WORKING DATA
------------------------------------------------------------

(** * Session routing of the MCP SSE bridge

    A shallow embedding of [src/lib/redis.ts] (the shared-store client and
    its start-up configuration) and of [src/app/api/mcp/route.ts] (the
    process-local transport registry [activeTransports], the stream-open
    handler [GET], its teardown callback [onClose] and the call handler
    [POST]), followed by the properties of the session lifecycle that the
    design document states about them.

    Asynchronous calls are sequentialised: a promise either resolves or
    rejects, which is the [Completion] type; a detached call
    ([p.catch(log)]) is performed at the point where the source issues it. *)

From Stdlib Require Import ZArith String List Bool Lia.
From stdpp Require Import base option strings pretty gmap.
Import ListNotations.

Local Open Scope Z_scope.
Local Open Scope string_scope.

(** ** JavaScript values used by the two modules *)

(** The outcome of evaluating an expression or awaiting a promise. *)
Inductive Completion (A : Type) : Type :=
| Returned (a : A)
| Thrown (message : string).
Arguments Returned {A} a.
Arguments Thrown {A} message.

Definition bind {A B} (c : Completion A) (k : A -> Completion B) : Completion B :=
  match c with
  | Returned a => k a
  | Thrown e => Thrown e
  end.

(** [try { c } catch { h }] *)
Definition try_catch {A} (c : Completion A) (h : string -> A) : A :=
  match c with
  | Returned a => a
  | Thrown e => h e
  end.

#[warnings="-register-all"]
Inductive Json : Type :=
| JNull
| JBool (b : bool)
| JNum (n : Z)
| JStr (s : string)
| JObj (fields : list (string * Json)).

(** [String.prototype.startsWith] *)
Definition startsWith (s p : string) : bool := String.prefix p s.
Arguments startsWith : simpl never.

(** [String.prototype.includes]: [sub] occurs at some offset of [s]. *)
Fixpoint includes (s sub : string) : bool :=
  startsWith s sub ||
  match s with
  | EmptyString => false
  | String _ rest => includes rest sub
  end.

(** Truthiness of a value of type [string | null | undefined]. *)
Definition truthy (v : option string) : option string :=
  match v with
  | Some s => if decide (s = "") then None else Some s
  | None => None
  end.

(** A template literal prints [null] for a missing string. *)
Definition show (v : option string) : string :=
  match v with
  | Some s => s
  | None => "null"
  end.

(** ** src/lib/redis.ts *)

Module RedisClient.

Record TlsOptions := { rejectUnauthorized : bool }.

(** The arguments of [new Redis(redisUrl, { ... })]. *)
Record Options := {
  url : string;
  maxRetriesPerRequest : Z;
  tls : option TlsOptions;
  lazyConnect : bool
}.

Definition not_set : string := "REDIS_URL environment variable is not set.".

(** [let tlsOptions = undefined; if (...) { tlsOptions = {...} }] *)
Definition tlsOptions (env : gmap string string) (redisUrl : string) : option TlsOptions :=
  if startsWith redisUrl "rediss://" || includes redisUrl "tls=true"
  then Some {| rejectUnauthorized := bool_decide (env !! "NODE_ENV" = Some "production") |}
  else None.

------------------------------------------------------------

WORK ITEM
Nothing but a number is expected: how many lines in the data above hold the word "gmap".

ANSWER TO THIS TASK
2